◆ Stored items ◆
(** ** A loop over the map

    [for (iterator it(&map); !it.IsAtEnd(); it.Advance()) body(it.GetCurrentKey())], where the
    body removes some of the identifiers that are in the map: those it met. *)
Definition live (m : IDMap) (id : Z) : bool := bool_decide (table_find id (data_ m) <> None) && negb (IsRemoved m id).
Fixpoint remove_all (ids : list Z) (m : IDMap) : res IDMap :=
  match ids with
  | [] => Ok m
  | id :: ids => m ← (if live m id then Remove id m else Ok m); remove_all ids m
  end.
Fixpoint loop (body : Z -> list Z) (fuel : nat) (it : Iterator) (m : IDMap) : option (res (list Z * IDMap)) :=
  match it with
  | None => Some (m ← Iterator_delete m; Ok ([], m))
  | Some id =>
      match fuel with
      | O => None
      | S fuel =>
          match remove_all (body id) m with
          | Ok m => match Advance it m with
                    | Ok it => r ← loop body fuel it m; Some ('(l, m) ← r; Ok (id :: l, m))
                    | _ => Some Undef
                    end
          | _ => Some Crash
          end
      end
  end.
Definition for_each (body : Z -> list Z) (m : IDMap) : option (res (list Z * IDMap)) :=
  match Iterator_new m with
  | Ok (it, m) => loop body (length (data_ m)) it m
  | _ => Some Undef
  end.

(** ** Laws of the table *)
Lemma find_map id l : table_find id l = (list_to_map l : gmap Z (option V)) !! id.
Proof.
  induction l as [|[k v] l IH]; [done|]. cbn [table_find]. rewrite list_to_map_cons. destruct (Z.eqb_spec k id) as [->|Hn].
  - by rewrite lookup_insert_eq.
  - by rewrite lookup_insert_ne.
Qed.
(* ===== verification/ObserverList.v ===== *)
(** * The list of observers

    [ObserverList] of [base/observer_list.h] and the adapters of
    [base/observer_list_internal.h] of [include/webrtc]: observers can be added and removed,
    and the list itself destroyed, while it is being iterated over.  The storage of an
    observer is an interface with two implementations, raw pointers and weak pointers.  An
    observer is a non-null pointer [Z], a parameter that may be null an [option Z].  The
    list of live iterators holds the addresses of their nodes.  An index is a [nat], the
    maximum of [size_t] as an iterator's bound is [None].  A failed [DCHECK], [CHECK] or
    [NOTREACHED] is [Crash]; the sequence checker is left out. *)

From S2P Require Import Prelude.
From stdpp Require Import list gmap.

(** ** The storage of an observer *)
Class ObserverStorage (E : Type) := {
  adapt : Z -> E;
  MarkForRemoval : E -> res E;
  IsMarkedForRemoval : E -> res bool;
  IsEqual : E -> Z -> bool;
  Get : E -> res Z }.

(** [UncheckedObserverAdapter]: a pointer. *)
Definition UncheckedObserverAdapter : Type := option Z.
Definition Unchecked_new (observer : Z) : UncheckedObserverAdapter := Some observer.
Definition Unchecked_MarkForRemoval (a : UncheckedObserverAdapter) : res UncheckedObserverAdapter := Ok None.
Definition Unchecked_IsMarkedForRemoval (a : UncheckedObserverAdapter) : res bool := Ok (bool_decide (a = None)).
Definition Unchecked_IsEqual (a : UncheckedObserverAdapter) (rhs : Z) : bool := bool_decide (a = Some rhs).
(** A null pointer fails the check of the iterator's [operator*]. *)
Definition Unchecked_Get (a : UncheckedObserverAdapter) : res Z := match a with Some p => Ok p | None => Crash end.
#[export] Instance unchecked_storage : ObserverStorage UncheckedObserverAdapter :=
  {| adapt := Unchecked_new; MarkForRemoval := Unchecked_MarkForRemoval; IsMarkedForRemoval := Unchecked_IsMarkedForRemoval;
     IsEqual := Unchecked_IsEqual; Get := Unchecked_Get |}.

(** [CheckedObserverAdapter]: a weak pointer, null, to an observer, or to one that has been
    destroyed, for which [get] is null.  Its constructor is not in the headers; the instance
    takes it to make a weak pointer to its argument. *)
Inductive CheckedObserverAdapter := WeakNull | WeakTo (p : Z) | WeakInvalid.
#[export] Instance checked_eq_dec : EqDecision CheckedObserverAdapter.
Proof. solve_decision. Defined.
Definition weak_get (a : CheckedObserverAdapter) : option Z := match a with WeakTo p => Some p | _ => None end.
Definition Checked_MarkForRemoval (a : CheckedObserverAdapter) : res CheckedObserverAdapter :=
  _ ← assert_ (bool_decide (weak_get a <> None)); Ok WeakNull.
Definition Checked_IsMarkedForRemoval (a : CheckedObserverAdapter) : res bool :=
  _ ← assert_ (negb (bool_decide (a = WeakInvalid))); Ok (bool_decide (weak_get a = None)).
Definition Checked_IsEqual (a : CheckedObserverAdapter) (rhs : Z) : bool := bool_decide (weak_get a = Some rhs).
Definition Checked_Get (a : CheckedObserverAdapter) : res Z := match weak_get a with Some p => Ok p | None => Crash end.
#[export] Instance checked_storage : ObserverStorage CheckedObserverAdapter :=
  {| adapt := WeakTo; MarkForRemoval := Checked_MarkForRemoval; IsMarkedForRemoval := Checked_IsMarkedForRemoval;
     IsEqual := Checked_IsEqual; Get := Checked_Get |}.

(** What the list relies on: an entry shows an observer or that it was removed; a strict
    storage does not let an entry be marked twice. *)
Class StorageLaws (E : Type) `{ObserverStorage E} := {
  strict : bool;
  shows : E -> option Z -> Prop;
  shows_adapt p : shows (adapt p) (Some p);
  shows_mark e p : shows e (Some p) -> exists e', MarkForRemoval e = Ok e' /\ shows e' None;
  shows_again e : shows e None -> if strict then MarkForRemoval e = Crash else exists e', MarkForRemoval e = Ok e' /\ shows e' None;
  shows_marked e o : shows e o -> IsMarkedForRemoval e = Ok (bool_decide (o = None));
  shows_equal e o p : shows e o -> IsEqual e p = bool_decide (o = Some p);
  shows_get e p : shows e (Some p) -> Get e = Ok p }.

#[export] Instance unchecked_laws : StorageLaws UncheckedObserverAdapter.
Proof.
  refine {| strict := false; shows := eq |}; cbn; try done; try (by intros; subst); eauto.
Defined.
#[export] Instance checked_laws : StorageLaws CheckedObserverAdapter.
Proof.
  refine {| strict := true; shows e o := e <> WeakInvalid /\ weak_get e = o |}; cbn.
  - done.
  - intros e p [_ E]. exists WeakNull. unfold Checked_MarkForRemoval. by rewrite E.
  - intros e [_ E]. unfold Checked_MarkForRemoval. by rewrite E.
  - intros e o [Hi <-]. unfold Checked_IsMarkedForRemoval. by rewrite (bool_decide_eq_false_2 (e = WeakInvalid)) by done.
  - by intros e o p [_ <-].
  - intros e p [_ E]. unfold Checked_Get. by rewrite E.
Defined.
(* ===== verification/Tokenizer.v ===== *)
(** * The string tokenizer

    [StringTokenizerT] of [base/strings/string_tokenizer.h] of [include/webrtc], on byte
    strings: an iterator over the tokens of a string, with a fast path for plain
    delimiters and a full one for quotes and for returning delimiters and empty tokens.
    The string is the range [[string_begin, string_end)] and iterators are offsets into it. *)

From S2P Require Import Prelude.
From stdpp Require Import list.
Local Open Scope Z_scope.

Definition RETURN_DELIMS : Z := Z.shiftl 1 0.
Definition RETURN_EMPTY_TOKENS : Z := Z.shiftl 1 1.

Record StringTokenizer := mkTokenizer {
  string_ : str;
  token_begin_ : nat;
  token_end_ : nat;
  delims_ : str;
  quotes_ : str;
  options_ : Z;
  token_is_delim_ : bool }.

Definition StringTokenizer_new (s delims : str) : StringTokenizer :=
  {| string_ := s; token_begin_ := 0; token_end_ := 0; delims_ := delims; quotes_ := []; options_ := 0;
     token_is_delim_ := true |}.
Definition set_options (options : Z) (t : StringTokenizer) : StringTokenizer :=
  {| string_ := string_ t; token_begin_ := token_begin_ t; token_end_ := token_end_ t; delims_ := delims_ t;
     quotes_ := quotes_ t; options_ := options; token_is_delim_ := token_is_delim_ t |}.
Definition set_quote_chars (quotes : str) (t : StringTokenizer) : StringTokenizer :=
  {| string_ := string_ t; token_begin_ := token_begin_ t; token_end_ := token_end_ t; delims_ := delims_ t;
     quotes_ := quotes; options_ := options_ t; token_is_delim_ := token_is_delim_ t |}.
(** The members [GetNext] changes. *)
Definition set_token (b e : nat) (is_delim : bool) (t : StringTokenizer) : StringTokenizer :=
  {| string_ := string_ t; token_begin_ := b; token_end_ := e; delims_ := delims_ t; quotes_ := quotes_ t;
     options_ := options_ t; token_is_delim_ := is_delim |}.

(** [Reset] moves the end of the token only. *)
Definition Reset (t : StringTokenizer) : StringTokenizer :=
  set_token (token_begin_ t) 0 (token_is_delim_ t) t.
Definition token (t : StringTokenizer) : str :=
  take (token_end_ t - token_begin_ t) (drop (token_begin_ t) (string_ t)).
(** The characters from [token_end_] to [end_]. *)
Definition rest (t : StringTokenizer) : str := drop (token_end_ t) (string_ t).

Definition IsDelim (t : StringTokenizer) (c : ascii) : bool := mem c (delims_ t).
Definition IsQuote (t : StringTokenizer) (c : ascii) : bool := mem c (quotes_ t).
Definition has_option (t : StringTokenizer) (o : Z) : bool := negb (Z.land (options_ t) o =? 0).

◆ Instructions to follow ◆
State how many lines in the records above contain the word "ObserverStorage". Give nothing but the number.

◆ Exercise answer ◆
4